Уж не знаю, сколько я так простоял вжимая кнопку, но через какое-то время квартирная дверь со скрипом открылась и послышались шаги в мою сторону.
— Кого бесы принесли?
Все тот же мужской голос не оставил мне ни капли сомнения черных, закравшихся в душу, мыслей.
Ключ вставился в личинку и дверь открыл лысый, не бритый мужик в шортах и полосатой майке. Лицо явно кавказское, но акцента не было. Либо наш язык учил долго, либо много времени провел в нашей стране и научился разговаривать без акцента.
— Ты кто такой? — нахмурил он и без того морщинистый лоб.
— Я бы тоже хотел это знать про тебя.
— Слышь, мужик, ты двери что ли попутал или окосел от сивухи? Вали вон, пока в изоляцию не попал!
— Ты что, охренел? Я пришел к себе домой. Это ты чего разгуливаешь в шортах перед моей женой и детьми?
— Точно окосел. Я здесь один живу. Уже девять лет. Понимаешь? Один! А тебе не полицию, а бригаду из Гедеоновки вызову, чтобы скрутили-связали и на принудительное лечение отправили. Пожизненно!
Он уже собирался захлопнуть дверь перед моим носом, но я вовремя успел подставить ногу. В голове творилась каша. Понять сказанное им оказалось очень не просто. «Как же так, — думал я. — Либо он врет, либо в моей семье случилось какое-то несчастье».
— Все, мужик, ты меня достал. Молись! Сейчас за тобой приедут.
Он развернулся в сторону квартиры звонить по одному всеми известному номеру и тут я заметил у него на ноге татуировку паука, опутавшего всю правую голень своей паутиной.
— Слышь, брат, не серчай. Хреново мне после отсидки, — остановил я его. — Раньше это была моя хата. Жил с женой и с двумя дочками, но десять лет назад случилась беда и вот я только пришел. Ты вот смотрю тоже был в местах не столь отдаленных! Угостишь чифирком?
Он смерил меня недоверчивым взглядом, поковырял в гнилом зубе мизинцем и заходя в квартиру, бросил через плечо:
— Дверь на ключ закрой и ботинки здесь сними. Ходят здесь… всякие!

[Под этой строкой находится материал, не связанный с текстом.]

(** ** task_persistence.py: the age of a lease *)

(** [get_lock_age_seconds()] read at clock time [now]: the age and the file
    system afterwards ([get_locked_task] removes a lease that does not
    parse). *)
Definition get_lock_age_seconds (self : Store) (now : Q) (s : fs) : option Q * fs :=
  let '(lock_data, s') := get_locked_task self s in
  match lock_data with
  | Some d => (Some (now - locked_at d)%Q, s')
  | None => (None, s')
  end.

(** ** advanced_agent_runner.py: leaving the loop *)

(** [_cleanup()]: the file system afterwards ([delete_agent] is a request to
    the PM service whose failure is ignored). *)
Definition _cleanup (self : AdvancedAgentRunner) (s : fs) : fs :=
  if is_locked (persistence self) s
  then release_lock (persistence self) s
  else s.

(** ** src/mcp/server.py: connecting to the API or starting it *)

(** How the start attempt of [ensure_api_available] ends (command discovery,
    pre-validation, [Popen] and the wait for [/health]): it fails, or the API
    answers and [_find_api_server_pid] finds its PID and creation time or
    not. *)
Inductive start_outcome : Type :=
| StartFailed
| Started (pid_info : option (Z * Q)).

(** The fields set once an API answers: [_we_started_api], and the PID and
    creation time when [_find_api_server_pid] found them. *)
Definition note_api (self : Server) (started : bool) (pid_info : option (Z * Q))
  : Server :=
  {| _client_id := _client_id self;
     _we_started_api := started;
     _api_server_pid := match pid_info with
                        | Some (pid, _) => Some pid
                        | None => _api_server_pid self
                        end;
     _api_server_start_time := match pid_info with
                               | Some (_, created) => Some created
                               | None => _api_server_start_time self
                               end;
     _cleanup_in_progress := _cleanup_in_progress self |}.

(** The loop [for attempt in range(10)] that waits for a peer to start the
    API: [True] as soon as a probe answers 200.  [health n] is the answer of
    the [n]-th GET [/health] of this call (an exception counts as no). *)
Fixpoint wait_for_peer (health : nat -> bool) (probe : nat) (attempts : nat) : bool :=
  match attempts with
  | O => false
  | S attempts' =>
      if health probe then true else wait_for_peer health (S probe) attempts'
  end.

Record ensure_result : Type := {
  available : bool;          (* the value returned *)
  server_after : Server;
  file_after : file;         (* the registry file *)
  spawn_attempted : bool     (* the start attempt was reached *)
}.

(** [ensure_api_available()].  [find_pid] is the answer of
    [_find_api_server_pid], [NO_AUTOSTART] the environment variable
    [HEADLESS_PM_NO_AUTOSTART], [now] the clock at the rate-limit check and
    [port] the port of the base URL. *)
Definition ensure_api_available (self : Server) (env : Env) (health : nat -> bool)
           (find_pid : option (Z * Q)) (NO_AUTOSTART : option string)
           (now : Q) (port : Z) (start : start_outcome) (f : file) : ensure_result :=
  let f1 :=
    match f with
    | Some _ => snd (atomic_json_update f (fun d => Return (clean_stale_pids env d))
                                        empty_doc)
    | None => f
    end in
  let '(should_start_api, f2) := _register_mcp_client self env f1 in
  if health 0%nat then
    {| available := true; server_after := note_api self false find_pid;
       file_after := f2; spawn_attempted := false |}
  else if negb should_start_api && wait_for_peer health 1 10 then
    {| available := true; server_after := note_api self false find_pid;
       file_after := f2; spawn_attempted := false |}
  else if truthy_string NO_AUTOSTART then
    {| available := false; server_after := self;
       file_after := f2; spawn_attempted := false |}
  else
    let '(allowed, f3) := _check_startup_rate_limit now port f2 in
    if negb allowed then
      {| available := false; server_after := self;
         file_after := f3; spawn_attempted := false |}
    else
      match start with
      | StartFailed =>
          {| available := false; server_after := self;
             file_after := f3; spawn_attempted := true |}
      | Started pid_info =>
          {| available := true; server_after := note_api self true pid_info;
             file_after := f3; spawn_attempted := true |}
      end.
(** X25: a category stored without the optional [sources] field cannot be
    edited to the end: whatever the operator answers, the edit throws at
    the listing of the sources or waits for input, after the score, trend
    and findings answers have been applied in memory. *)
Theorem edit_without_sources_never_completes (today categoryId : string)
  (s : Weekly.Session) (cat : CategoryScore) :
  JS.get (scores (Weekly.current s)) categoryId = Some cat ->
  sources cat = None ->
  fst (Weekly.updateCategory today categoryId s) <> Weekly.Ret tt.
Proof.
  intros Hget Hnone Hret.
  destruct (Weekly.updateCategory today categoryId s) as [r s'] eqn:Hrun.
  simpl in Hret. subst r.
  unfold Weekly.updateCategory in Hrun.
  set (P := fun c => exists cat0, JS.get (scores c) categoryId = Some cat0
                                  /\ sources cat0 = None).
  assert (H0 : P (Weekly.current s)) by (exists cat; now split).
  apply weekly_bind_inv in Hrun as (c0 & s1 & Hstep & Hrun).
  pose proof (pres_getCategory P categoryId s H0) as H1.
  rewrite Hstep in H1. simpl in H1. clear Hstep.
  apply weekly_bind_inv in Hrun as (newScore & s2 & Hstep & Hrun).
  pose proof (pres_question P s1 H1) as H2.
  rewrite Hstep in H2. simpl in H2. clear Hstep.
  apply weekly_bind_inv in Hrun as ([] & s3 & Hstep & Hrun).
  assert (H3 : P (Weekly.current s3)).
  { assert (Hkeep : Inv.preserves P (Weekly.updateScore categoryId newScore)).
    { unfold Weekly.updateScore.
      destruct (JSString.truthy newScore); [| apply pres_ret].
      destruct (JSString.parseInt newScore); [| apply pres_ret].
      apply nosources_modify. reflexivity. }
    specialize (Hkeep s2 H2). now rewrite Hstep in Hkeep. }
  clear Hstep.
  apply weekly_bind_inv in Hrun as (trendInput & s4 & Hstep & Hrun).
  pose proof (pres_question P s3 H3) as H4.
  rewrite Hstep in H4. simpl in H4. clear Hstep.
  apply weekly_bind_inv in Hrun as ([] & s5 & Hstep & Hrun).
  assert (H5 : P (Weekly.current s5)).
  { assert (Hkeep : Inv.preserves P (Weekly.updateTrend categoryId trendInput)).
    { unfold Weekly.updateTrend.
      destruct (JSString.truthy trendInput); [| apply pres_ret].
      match goal with
      | |- Inv.preserves _ (match ?found with _ => _ end) => destruct found
      end; [apply nosources_modify; reflexivity | apply pres_ret]. }
    specialize (Hkeep s4 H4). now rewrite Hstep in Hkeep. }
  clear Hstep.
  apply weekly_bind_inv in Hrun as (updateFindings & s6 & Hstep & Hrun).
  pose proof (pres_question P s5 H5) as H6.
  rewrite Hstep in H6. simpl in H6. clear Hstep.
  apply weekly_bind_inv in Hrun as ([] & s7 & Hstep & Hrun).
  assert (H7 : P (Weekly.current s7)).
  { match type of Hstep with
    | ?m s6 = _ => assert (Hkeep : Inv.preserves P m)
    end.
    { destruct (String.eqb (JSString.toLowerCase updateFindings) "y");
        [| apply pres_ret].
      apply pres_bind; [apply pres_reading | intros newFindings].
      destruct (Weekly.nonEmpty newFindings); [| apply pres_ret].
      apply nosources_modify. reflexivity. }
    specialize (Hkeep s6 H6). now rewrite Hstep in Hkeep. }
  clear Hstep.
  apply weekly_bind_inv in Hrun as (cat7 & s8 & Hstep & Hrun).
  unfold Weekly.getCategory in Hstep.
  destruct H7 as (cat0 & Hget7 & Hnone7).
  rewrite Hget7 in Hstep. injection Hstep as <- <-.
  rewrite Hnone7 in Hrun. discriminate Hrun.
Qed.

Lemma edit_without_sources_never_completes_witness :
  fst (Weekly.updateCategory "2026-02-18" "elections"
         (Weekly.mkSession ["7"; "i"; "n"; "n"]
            (mkCurrentAssessment "2026-01-18" "January 2026"
               [("elections",
                 mkCategoryScore 5 stable ["Finding"] None "2026-01-15")]
               [] (59 # 10)%Q Elevated)
            None))
  <> Weekly.Ret tt.
Proof.
  apply (edit_without_sources_never_completes "2026-02-18" "elections"
           (Weekly.mkSession ["7"; "i"; "n"; "n"]
              (mkCurrentAssessment "2026-01-18" "January 2026"
                 [("elections",
                   mkCategoryScore 5 stable ["Finding"] None "2026-01-15")]
                 [] (59 # 10)%Q Elevated)
              None)
           (mkCategoryScore 5 stable ["Finding"] None "2026-01-15"));
    reflexivity.
Defined.

Lemma main_diffs_against_new_snapshot_witness :
  exists t w',
    Archive.main Sample.ROOT Sample.february2026 Sample.februaryWorld
    = (Some t, w')
    /\ Change.categoryChanges t = [].
Proof.
  apply (main_diffs_against_new_snapshot Sample.ROOT Sample.february2026
           Sample.februaryWorld Sample.february Sample.page
           [Sample.changeEntry "January 2026" "2026-01-20" (59 # 10)%Q None]).
  - reflexivity.
  - reflexivity.
  - reflexivity.
  - discriminate.
  - apply (bool_decide_unpack _). vm_compute. exact I.
  - reflexivity.
  - intros k [s Hs].
    unfold Sample.februaryWorld in Hs. simpl in Hs.
    apply lookup_insert_Some in Hs as [[<- _] | [_ Hs]]; [reflexivity |].
    rewrite lookup_empty in Hs. discriminate.
Defined.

Прихожая, да и остальные комнаты оказались совсем не такими, какими я их помнил в последние дни своего здесь пребывания. Нет, то что это все стало его я уже не сомневался, но вот что послужило такому повороту в жизни жены мне было непонятно. «Сдает или того хуже — продала? А куда сама с детьми съехала?»
Пройдя через арку на кухню, я сел за треугольный стол и посмотрел на лысого, разливающего чай из заварочника.

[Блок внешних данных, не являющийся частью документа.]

(** [Decode] indexes only inside the buffer it has filled. *)
Lemma Decode_never_panics (r : Reader) : snd (Decode r) <> Panic.
Proof.
  destruct r as [|b0 [|b1 [|b2 [|b3 rest]]]]; try (vm_compute; discriminate).
  rewrite Decode_cons4. cbv zeta.
  destruct ((Uint32 b0 b1 b2 b3 <? HeaderSize)
            || (MaxFrameSize <? Uint32 b0 b1 b2 b3)) eqn:Hsz;
    [simpl; discriminate|].
  apply orb_false_elim in Hsz as [Hlo _]. apply N.ltb_ge in Hlo.
  unfold ReadFull. fold (len rest).
  destruct (N.ltb_spec (len rest) (Uint32 b0 b1 b2 b3)) as [|Hlen];
    [simpl; discriminate|].
  cbn [snd].
  destruct (body_shape (firstn (N.to_nat (Uint32 b0 b1 b2 b3)) rest))
    as (m0 & m1 & v & t & fl & s0 & s1 & s2 & s3 & payload & ->).
  { unfold len in *. rewrite length_firstn. lia. }
  unfold parseBody.
  repeat match goal with
         | |- context [if ?c then _ else _] => destruct c
         end; discriminate.
Qed.

(** ** Encode *)

Section AnySink.

Context {W : Type} `{Writer W}.

(** C4. A frame whose version is not the supported one is refused with
    InvalidVersion, whatever its other fields are, and the sink is
    returned as it was given: no [Write] has been issued. *)
Theorem Encode_rejects_version (w : W) (f : Frame) :
  fVersion f <> Version ->
  Encode w f
  = (w, Some (protoErr ErrCodeInvalidVersion "invalid protocol version")).
Proof.
  intros Hv. unfold Encode.
  destruct (Byte.eqb (fVersion f) Version) eqn:E; [|reflexivity].
  now apply Byte.byte_dec_bl in E.
Qed.

(** X1. As long as the sum of the header size and the payload length is
    itself a [uint32], a frame over [MaxFrameSize] is refused with
    FrameTooLarge and the sink is left as it was. *)
Lemma Encode_too_large (w : W) (f : Frame) :
  fVersion f = Version ->
  MaxFrameSize < HeaderSize + len (fPayload f) ->
  HeaderSize + len (fPayload f) < 2 ^ 32 ->
  Encode w f = (w, Some (protoErr ErrCodeFrameTooLarge "frame too large")).
Proof.
  intros Hv Hbig Hfit. unfold Encode.
  rewrite Hv. change (negb (Byte.eqb Version Version)) with false.
  cbv iota zeta. unfold uint32. rewrite N.mod_small by exact Hfit.
  destruct (N.ltb_spec MaxFrameSize (HeaderSize + len (fPayload f)));
    [reflexivity|lia].
Qed.

End AnySink.

(** TestFrameVersionValidation: version 0xFF. *)
Lemma Encode_rejects_version_witness :
  fVersion badVersionFrame <> Version
  /\ Encode ([] : Buffer) badVersionFrame
     = ([], Some (protoErr ErrCodeInvalidVersion "invalid protocol version")).
Proof.
  split; [discriminate|].
  apply (Encode_rejects_version ([] : Buffer) badVersionFrame). discriminate.
Defined.

(** The same on a sink that would fail: it is not touched. *)
Example Encode_bad_version_pipe :
  Encode {| sent := []; room := 0 |} badVersionFrame
  = ({| sent := []; room := 0 |},
     Some (protoErr ErrCodeInvalidVersion "invalid protocol version")).
Proof. reflexivity. Qed.

(** The length that [Encode] puts in the length field. *)
Lemma Encode_Buffer (b : Buffer) (f : Frame) :
  fVersion f = Version ->
  uint32 (HeaderSize + len (fPayload f)) <= MaxFrameSize ->
  Encode b f
  = (b ++ wire (uint32 (HeaderSize + len (fPayload f))) f, None).
Proof.
  intros Hv Hsz. unfold Encode.
  rewrite Hv. change (negb (Byte.eqb Version Version)) with false.
  cbv iota zeta.
  destruct (N.ltb_spec MaxFrameSize (uint32 (HeaderSize + len (fPayload f))))
    as [Hgt|_]; [lia|].
  unfold binary_Write, Write, Buffer_Writer, andThen, wire.
  rewrite <- Hv.
  destruct (N.ltb_spec 0 (len (fPayload f))) as [_|Hz].
  - now rewrite <- !app_assoc.
  - rewrite (len_nil_inv (fPayload f)) by lia.
    now rewrite <- !app_assoc.
Qed.

(** On a frame within the limit, the buffer receives the wire image with
    the length field [HeaderSize + len payload]. *)
Lemma Encode_layout (b : Buffer) (f : Frame) :
  fVersion f = Version ->
  HeaderSize + len (fPayload f) <= MaxFrameSize ->
  Encode b f = (b ++ wire (HeaderSize + len (fPayload f)) f, None).
Proof.
  intros Hv Hsz.
  assert (E : uint32 (HeaderSize + len (fPayload f))
              = HeaderSize + len (fPayload f)).
  { unfold uint32. apply N.mod_small.
    unfold MaxFrameSize in Hsz. change (2 ^ 32) with 4294967296. lia. }
  rewrite <- E at 1. apply Encode_Buffer; [exact Hv|]. now rewrite E.
Qed.

Lemma wire_length (n : N) (f : Frame) :
  len (wire n f) = 13 + len (fPayload f).
Proof.
  unfold wire, PutUint32, len. rewrite !length_app. cbn [List.length]. lia.
Qed.

Lemma wire_declared (n : N) (f : Frame) :
  n < 2 ^ 32 -> declared (wire n f) = Some n.
Proof.
  intros Hn. unfold wire, PutUint32, declared. cbn [app].
  now rewrite Uint32_PutUint32.
Qed.

Lemma len_repeat (x : byte) (n : N) : len (repeat x (N.to_nat n)) = n.
Proof. unfold len. now rewrite repeat_length, N2Nat.id. Qed.

(** One byte over the limit is refused (TestFrameMaxSize, at the
    boundary). *)
Lemma Encode_too_large_witness :
  fVersion oversizeFrame = Version
  /\ MaxFrameSize < HeaderSize + len (fPayload oversizeFrame)
  /\ HeaderSize + len (fPayload oversizeFrame) < 2 ^ 32
  /\ Encode ([] : Buffer) oversizeFrame
     = ([], Some (protoErr ErrCodeFrameTooLarge "frame too large")).
Proof.
  assert (L : len (fPayload oversizeFrame) = MaxFrameSize - HeaderSize + 1)
    by (unfold oversizeFrame; cbn [fPayload]; apply len_repeat).
  assert (H1 : MaxFrameSize < HeaderSize + len (fPayload oversizeFrame))
    by (rewrite L; reflexivity).
  assert (H2 : HeaderSize + len (fPayload oversizeFrame) < 2 ^ 32)
    by (rewrite L; reflexivity).
  split; [reflexivity|]. split; [exact H1|]. split; [exact H2|].
  exact (Encode_too_large ([] : Buffer) oversizeFrame eq_refl H1 H2).
Defined.

Lemma len_wrapFrame : len (fPayload wrapFrame) = 4294967287.
Proof. unfold wrapFrame. cbn [fPayload]. apply len_repeat. Qed.

(** With 2^32 - 9 payload bytes the sum wraps to 0 in the conversion to
    [uint32], the size check passes, and the whole frame is written with a
    length field of 0. *)
Lemma Encode_wrapFrame :
  Encode ([] : Buffer) wrapFrame = (wire 0 wrapFrame, None).
Proof.
  assert (E : uint32 (HeaderSize + len (fPayload wrapFrame)) = 0).
  { rewrite len_wrapFrame. reflexivity. }
  rewrite Encode_Buffer.
  - rewrite E. reflexivity.
  - reflexivity.
  - rewrite E. discriminate.
Qed.

(** C3, at the input where the code departs from it: the header and the
    payload of [wrapFrame] exceed [MaxFrameSize] and its version is the
    supported one, yet [Encode] reports no error and the sink has received
    the frame. *)
Theorem Encode_accepts_wrapped_size :
  fVersion wrapFrame = Version
  /\ MaxFrameSize < HeaderSize + len (fPayload wrapFrame)
  /\ snd (Encode ([] : Buffer) wrapFrame) = None
  /\ fst (Encode ([] : Buffer) wrapFrame) <> [].
Proof.
  rewrite Encode_wrapFrame, len_wrapFrame. cbn [fst snd].
  repeat split. discriminate.
Qed.

(** C5, at the input where the code departs from it: [Encode] succeeds on
    [wrapFrame], and the length field it has written reads 0, not the 2^32
    bytes that follow it. *)
Theorem Encode_length_field_wraps :
  snd (Encode ([] : Buffer) wrapFrame) = None
  /\ declared (fst (Encode ([] : Buffer) wrapFrame)) = Some 0
  /\ HeaderSize + len (fPayload wrapFrame) = 4294967296.
Proof.
  rewrite Encode_wrapFrame, len_wrapFrame. cbn [fst snd].
  repeat split.
Qed.

(** ** Decode *)

Lemma IsValidFrameType_spec (t : byte) :
  IsValidFrameType t = true <-> In t frameTypes.
Proof.
  unfold IsValidFrameType, frameTypes. cbn [In]. split.
  - intros H. repeat (apply orb_true_iff in H as [H|H]);
      apply Byte.byte_dec_bl in H; subst; tauto.
  - intros [<-|[<-|[<-|[<-|[<-|[]]]]]]; reflexivity.
Qed.

Lemma eqb_neq (a b : byte) : a <> b -> Byte.eqb a b = false.
Proof.
  intros Hab. destruct (Byte.eqb a b) eqn:E; [|reflexivity].
  now apply Byte.byte_dec_bl in E.
Qed.

(** The header checks start with the magic marker: a mismatch in either
    byte is reported whatever the seven bytes after it are. *)
Lemma parseBody_bad_magic (m0 m1 : byte) (tail : list byte) :
  HeaderSize <= len (m0 :: m1 :: tail) ->
  m0 <> Magic0 \/ m1 <> Magic1 ->
  parseBody (m0 :: m1 :: tail)
  = Err (protoErr ErrCodeBadFrame "invalid magic marker").
Proof.
  intros Hlen Hm.
  destruct (body_shape _ Hlen)
    as (m0' & m1' & v & t & fl & s0 & s1 & s2 & s3 & payload & E).
  injection E as <- <- ->. unfold parseBody.
  destruct Hm as [Hm|Hm]; rewrite (eqb_neq _ _ Hm); cbn [negb orb];
    [reflexivity|].
  now rewrite orb_true_r.
Qed.

Lemma parseBody_bad_type (t fl s0 s1 s2 s3 : byte) (payload : list byte) :
  ~ In t frameTypes ->
  parseBody (Magic0 :: Magic1 :: Version :: t :: fl
               :: s0 :: s1 :: s2 :: s3 :: payload)
  = Err (protoErr ErrCodeBadFrame "invalid frame type").
Proof.
  intros Ht. unfold parseBody.
  change (Byte.eqb Magic0 Magic0) with true.
  change (Byte.eqb Magic1 Magic1) with true.
  change (Byte.eqb Version Version) with true.
  cbn [negb orb].
  destruct (IsValidFrameType t) eqn:E; [|reflexivity].
  now apply IsValidFrameType_spec in E.
Qed.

— Что смотришь? Не нравлюсь? Откуда узнал что я сидел?
— Так ведь сам только оттуда. Еще утром баланду хлебал, да с нашивкой-номером на бесплатных работах трудился. Что про тебя… таких пауков мы сами накалывали иглой попавшим за решетку по малолетки да по незнанию устроенности этого мира. В молодости часто так бывает. Идешь домой, а потом бац… сам на нарах, а небо в клеточку.
Отпив обжигающий, но ароматный чай, я посмотрел на лысого.
— Знаешь что, я бы реально тебя сдал, «брат», но последняя фраза заставила передумать. Мы своих не бросаем. Закон такой. Сам отсидел в соседнем городе пятеру. Знаю почем фунт лиха.
Наливать себе чай он не стал. Просто сел, скрестив руки на груди и стал ждать. Прошла долгая минута. Что-то внутри не горело желанием расспрашивать про то, что здесь произошло.
— Ну что молчишь? Хочешь узнать как я здесь оказался?
Я кивнул, размешивая сахар и не поднимая взгляда.
— Не жди от меня интересного рассказа. Во первых не умею я складно сказывать, а во-вторых нечего здесь говорить. После отсидки, много лет назад, я купил эту квартиру у судебных приставов с их аукциона. Цена как раз подходила под мои скромные финансы, да и кореши зоновские в этом районе проживали. Так что не оставили в беде — подсобили чем могли. Отвлекся. Так вот… поговаривали, что до меня здесь проживала какая-то барышня, но за долги по обслуживанию, квартиру опечатали приставы и она ушла с молотка. Более конкретно что да как — сказать не могу. Да мне в принципе было все равно у кого покупать. Крыша над головой появилась и хорошо. Бог помог!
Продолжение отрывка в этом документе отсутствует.